Wednesday, April 29, 2015

Food Allergies

There are kids with allergies in Indianapolis who are going to attend their first baseball game tonight. In honor of Peanut Allergy Awareness Night, the AAA minor league Indianapolis Indians are banning all products containing peanuts from their home game against the Louisville Bats. As any parent of a kid with a peanut allergy knows, sports stadiums can be dangerous places for their children, with the time honored "peanuts and Cracker Jack" all around. For kids whose allergies are severe, a baseball stadium can be just too dangerous to risk.

It seems sometimes that food allergies are on the rise. More and more menu items and food packages are stamped "gluten free" and peanuts are forbidden in some classrooms and even entire schools. But, according to Dr. Marshall Plaut, Section Chief of Food Allergy, Atopic Dermatitis and Allergic Mechanisms of the National Institute of Allergy and Infectious Diseases, the jury is still out as to whether more of today's kids have allergies than was the case in the past. The Centers for Disease Control and Prevention has stated that more children had food allergies between 1997 and 2011 than in prior years; however, in an article in Vanderbilt  Magazine, Plaut describes the statistic as "relatively anecdotal."

Milk, eggs, peanuts, tree nuts, fish, shellfish, soy, and wheat make up the "Big 8," the most common allergenic foods. Although food allergies are triggered by specific components within foods, the reactions they cause in allergy sufferers—ranging from mild upset stomach to skin conditions to severe anaphylaxis—are actually caused by the person's own body. The immune system of someone with a peanut allergy responds to the presence of peanuts as it would to a threat from, say, malicious bacteria. Interestingly, some allergies, particularly those to milk and soy, can be outgrown. Others, like peanut, tree nut, and fish/shellfish allergies, tend to be life-long. And some people may develop allergies in adulthood.
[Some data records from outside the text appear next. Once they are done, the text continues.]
(* ===== verification/ProtoAttention.v ===== *)
(** * The attention inbox

    Models [crates/kaleido-proto/src/attention.rs]: approvals, questions,
    workflow gates and connection faults, the check that a reply binds what the
    client observed, and the approval-to-item join. *)
From stdpp Require Import prelude strings.
From Stdlib Require Import ZArith Lia.
From S2P Require Import Prelude ProtoBase ProtoContent ProtoRuntime ProtoTurn.

Local Open Scope Z_scope.

(** ** Data *)

Module DecisionSemantics.
Inductive DecisionSemantics : Type :=
| Allow
| AllowAlways
| Deny
| DenyAlways
| Cancel
| Choose.
End DecisionSemantics.
Abbreviation DecisionSemantics := DecisionSemantics.DecisionSemantics.

#[export] Instance DecisionSemantics_eq_dec : EqDecision DecisionSemantics.
Proof. solve_decision. Defined.

Module DecisionOption.
Record DecisionOption : Type := mk {
  option_id : string;
  label : string;
  semantics : DecisionSemantics
}.
End DecisionOption.
Abbreviation DecisionOption := DecisionOption.DecisionOption.

#[export] Instance DecisionOption_eq_dec : EqDecision DecisionOption.
Proof. solve_decision. Defined.

Module WorkflowGateRequest.
Record WorkflowGateRequest : Type := mk {
  request_key : string;
  step_id : StepId;
  prompt_ref : ContentRef;
  options : list DecisionOption;
  free_form_allowed : bool
}.
End WorkflowGateRequest.
Abbreviation WorkflowGateRequest := WorkflowGateRequest.WorkflowGateRequest.

#[export] Instance WorkflowGateRequest_eq_dec : EqDecision WorkflowGateRequest.
Proof. solve_decision. Defined.

Module QuestionAnswer.
Record QuestionAnswer : Type := mk {
  question_key : string;
  option_ids : list string;
  free_form_ref : option ContentRef
}.
End QuestionAnswer.
Abbreviation QuestionAnswer := QuestionAnswer.QuestionAnswer.

#[export] Instance QuestionAnswer_eq_dec : EqDecision QuestionAnswer.
Proof. solve_decision. Defined.

Module QuestionPrompt.
Record QuestionPrompt : Type := mk {
  question_key : string;
  prompt_ref : ContentRef;
  options : list DecisionOption;
  multi_select : bool;
  free_form_allowed : bool
}.
End QuestionPrompt.
Abbreviation QuestionPrompt := QuestionPrompt.QuestionPrompt.

#[export] Instance QuestionPrompt_eq_dec : EqDecision QuestionPrompt.
Proof. solve_decision. Defined.

Module QuestionRequest.
Record QuestionRequest : Type := mk {
  request_key : string;
  questions : list QuestionPrompt;
  binding_handle : ProviderBindingHandle
}.
End QuestionRequest.
Abbreviation QuestionRequest := QuestionRequest.QuestionRequest.

#[export] Instance QuestionRequest_eq_dec : EqDecision QuestionRequest.
Proof. solve_decision. Defined.

Module JoinFailureReason.
Inductive JoinFailureReason : Type :=
| ItemNotYetSeen
| ItemUnknown
| AmbiguousTarget
| ScopeMismatch.
End JoinFailureReason.
Abbreviation JoinFailureReason := JoinFailureReason.JoinFailureReason.

#[export] Instance JoinFailureReason_eq_dec : EqDecision JoinFailureReason.
Proof. solve_decision. Defined.

Module JoinState.
Inductive JoinState : Type :=
| Joined (item_id : ItemId)
| Unjoined (reason : JoinFailureReason).
End JoinState.
Abbreviation JoinState := JoinState.JoinState.

#[export] Instance JoinState_eq_dec : EqDecision JoinState.
Proof. solve_decision. Defined.

Module ApprovalRequest.
Record ApprovalRequest : Type := mk {
  request_key : string;
  target_item_id : ItemId;
  join : JoinState;
  options : list DecisionOption;
  summary_ref : ContentRef;
  detail_ref : option ContentRef;
  binding_handle : ProviderBindingHandle
}.
End ApprovalRequest.
Abbreviation ApprovalRequest := ApprovalRequest.ApprovalRequest.

#[export] Instance ApprovalRequest_eq_dec : EqDecision ApprovalRequest.
Proof. solve_decision. Defined.

Definition ApprovalRequest_set_join (v : JoinState) (r : ApprovalRequest) : ApprovalRequest := {|
  ApprovalRequest.request_key := r.(ApprovalRequest.request_key);
  ApprovalRequest.target_item_id := r.(ApprovalRequest.target_item_id);
  ApprovalRequest.join := v;
  ApprovalRequest.options := r.(ApprovalRequest.options);
  ApprovalRequest.summary_ref := r.(ApprovalRequest.summary_ref);
  ApprovalRequest.detail_ref := r.(ApprovalRequest.detail_ref);
  ApprovalRequest.binding_handle := r.(ApprovalRequest.binding_handle)
|}.

Module AttentionAnswerEvidenceSource.
Inductive AttentionAnswerEvidenceSource : Type :=
| ObservedInTraffic
| RecordedFixture.
End AttentionAnswerEvidenceSource.
Abbreviation AttentionAnswerEvidenceSource := AttentionAnswerEvidenceSource.AttentionAnswerEvidenceSource.

#[export] Instance AttentionAnswerEvidenceSource_eq_dec : EqDecision AttentionAnswerEvidenceSource.
Proof. solve_decision. Defined.

Module AttentionAnswerEvidence.
Record AttentionAnswerEvidence : Type := mk {
  observer_host_id : HostId;
  observed_at_ms : Z;
  source : AttentionAnswerEvidenceSource
}.
End AttentionAnswerEvidence.
Abbreviation AttentionAnswerEvidence := AttentionAnswerEvidence.AttentionAnswerEvidence.

#[export] Instance AttentionAnswerEvidence_eq_dec : EqDecision AttentionAnswerEvidence.
Proof. solve_decision. Defined.

Module AttentionAnswerSource.
Inductive AttentionAnswerSource : Type :=
| LocalCommand (command_id : CommandId)
| ObservedExternal (evidence : AttentionAnswerEvidence).
End AttentionAnswerSource.
Abbreviation AttentionAnswerSource := AttentionAnswerSource.AttentionAnswerSource.

#[export] Instance AttentionAnswerSource_eq_dec : EqDecision AttentionAnswerSource.
Proof. solve_decision. Defined.

Module AttentionState.
Inductive AttentionState : Type :=
| Open
| Answered (option_id : option string) (free_form_ref : option ContentRef)
    (question_answers : list QuestionAnswer) (decided_at_ms : Z) (answer_source : AttentionAnswerSource)
| Expired (at_ms : Z)
| Superseded (by_ : AttentionId)
| Cancelled (at_ms : Z).
End AttentionState.
Abbreviation AttentionState := AttentionState.AttentionState.

#[export] Instance AttentionState_eq_dec : EqDecision AttentionState.
Proof. solve_decision. Defined.

Module AttentionSubject.
Inductive AttentionSubject : Type :=
| Approval (request : ApprovalRequest)
| Question (request : QuestionRequest)
| WorkflowGate (request : WorkflowGateRequest)
| ConnectionFault (runtime_id : ProviderRuntimeId) (reason : ConnectionFaultReason).
End AttentionSubject.
Abbreviation AttentionSubject := AttentionSubject.AttentionSubject.

#[export] Instance AttentionSubject_eq_dec : EqDecision AttentionSubject.
Proof. solve_decision. Defined.

Module AttentionItem.
Record AttentionItem : Type := mk {
  id : AttentionId;
  host_id : HostId;
  project_id : ProjectId;
  session_id : option SessionId;
  turn_id : option TurnId;
  workflow_id : option WorkflowId;
  subject : AttentionSubject;
  state : AttentionState;
  created_at_ms : Z;
  expires_at_ms : option Z
}.
End AttentionItem.
Abbreviation AttentionItem := AttentionItem.AttentionItem.

#[export] Instance AttentionItem_eq_dec : EqDecision AttentionItem.
Proof. solve_decision. Defined.

Definition AttentionItem_set_subject (v : AttentionSubject) (r : AttentionItem) : AttentionItem := {|
  AttentionItem.id := r.(AttentionItem.id);
  AttentionItem.host_id := r.(AttentionItem.host_id);
  AttentionItem.project_id := r.(AttentionItem.project_id);
  AttentionItem.session_id := r.(AttentionItem.session_id);
  AttentionItem.turn_id := r.(AttentionItem.turn_id);
  AttentionItem.workflow_id := r.(AttentionItem.workflow_id);
  AttentionItem.subject := v;
  AttentionItem.state := r.(AttentionItem.state);
  AttentionItem.created_at_ms := r.(AttentionItem.created_at_ms);
  AttentionItem.expires_at_ms := r.(AttentionItem.expires_at_ms)
|}.

Definition AttentionItem_set_state (v : AttentionState) (r : AttentionItem) : AttentionItem := {|
  AttentionItem.id := r.(AttentionItem.id);
  AttentionItem.host_id := r.(AttentionItem.host_id);
  AttentionItem.project_id := r.(AttentionItem.project_id);
  AttentionItem.session_id := r.(AttentionItem.session_id);
  AttentionItem.turn_id := r.(AttentionItem.turn_id);
  AttentionItem.workflow_id := r.(AttentionItem.workflow_id);
  AttentionItem.subject := r.(AttentionItem.subject);
  AttentionItem.state := v;
  AttentionItem.created_at_ms := r.(AttentionItem.created_at_ms);
  AttentionItem.expires_at_ms := r.(AttentionItem.expires_at_ms)
|}.

Module AttentionResponse.
Record AttentionResponse : Type := mk {
  attention_id : AttentionId;
  session_id : option SessionId;
  request_key : string;
  expected_expires_at_ms : option Z;
  option_id : option string;
  free_form_ref : option ContentRef;
  question_answers : list QuestionAnswer
}.
End AttentionResponse.
Abbreviation AttentionResponse := AttentionResponse.AttentionResponse.

#[export] Instance AttentionResponse_eq_dec : EqDecision AttentionResponse.
Proof. solve_decision. Defined.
If food allergies are indeed on the rise, no one seems to know why. One theory centers around people's recent fixation with cleanliness. Over-use of antibacterial products, according to the "hygiene hypothesis," has interfered with the normal development of children's immune systems. Another theory claims the opposite: that the presence of more pollution in the water and air and chemicals in the processed foods that make up more and more of our diets are causing children to develop allergies.

Whatever the cause, allergies can dominate the lives of families with children whose responses can be severe. Dr. Jane Choi, Allergist and Assistant Professor of Medicine at Vanderbilt University Medical School, recommends that her patients keep food journals to try to pinpoint exactly what they react to. Sometimes this can be tricky; for example, a reaction to french fries may not indicate a potato allergy but actually a corn allergy if the fries were cooked in corn oil. Choi also directs patients to carry two EpiPens in case one misfires.

Trying new foods can be a scary proposition for children with allergies (and their nervous parents); one approach, described in the Vanderbilt Magazine article, is to try a very tiny bit of the new food and then wait at least five minutes. If there is no reaction, it may be safe to try a little more. If the child experiences tingling in his mouth, a skin reaction, or an upset stomach he should not eat any more of the food and should brush his teeth or rinse thoroughly with water or mouthwash to avoid ingesting any more. This should only be tried if your child's physician recommends it; dealing with possible allergic reactions should not be a "do it yourself" project.

Parents whose children have food allergies should be certain that there is a 504 Plan in place for their child and that his teachers, the school nurse, and the school administration know about the allergy and know how to treat allergic reactions. They should provide an EpiPen or equivalent device for each classroom in addition to the pens their child carries. Note that not all schools permit young children to carry their own EpiPen. The 504 Plan should be reviewed at least annually and updated as needed. Parents also need to make sure that the 504 Plan doesn't just stay on file in the nurse's office; school staff need to know what steps to take and whom to call in case of an emergency.

The public demand for allergen information may make things tricky for the food service industry. But for those who suffer from food allergies, the trends of thoroughly labeling foods and providing food options free of the Big 8 make life with food allergies a little easier to swallow.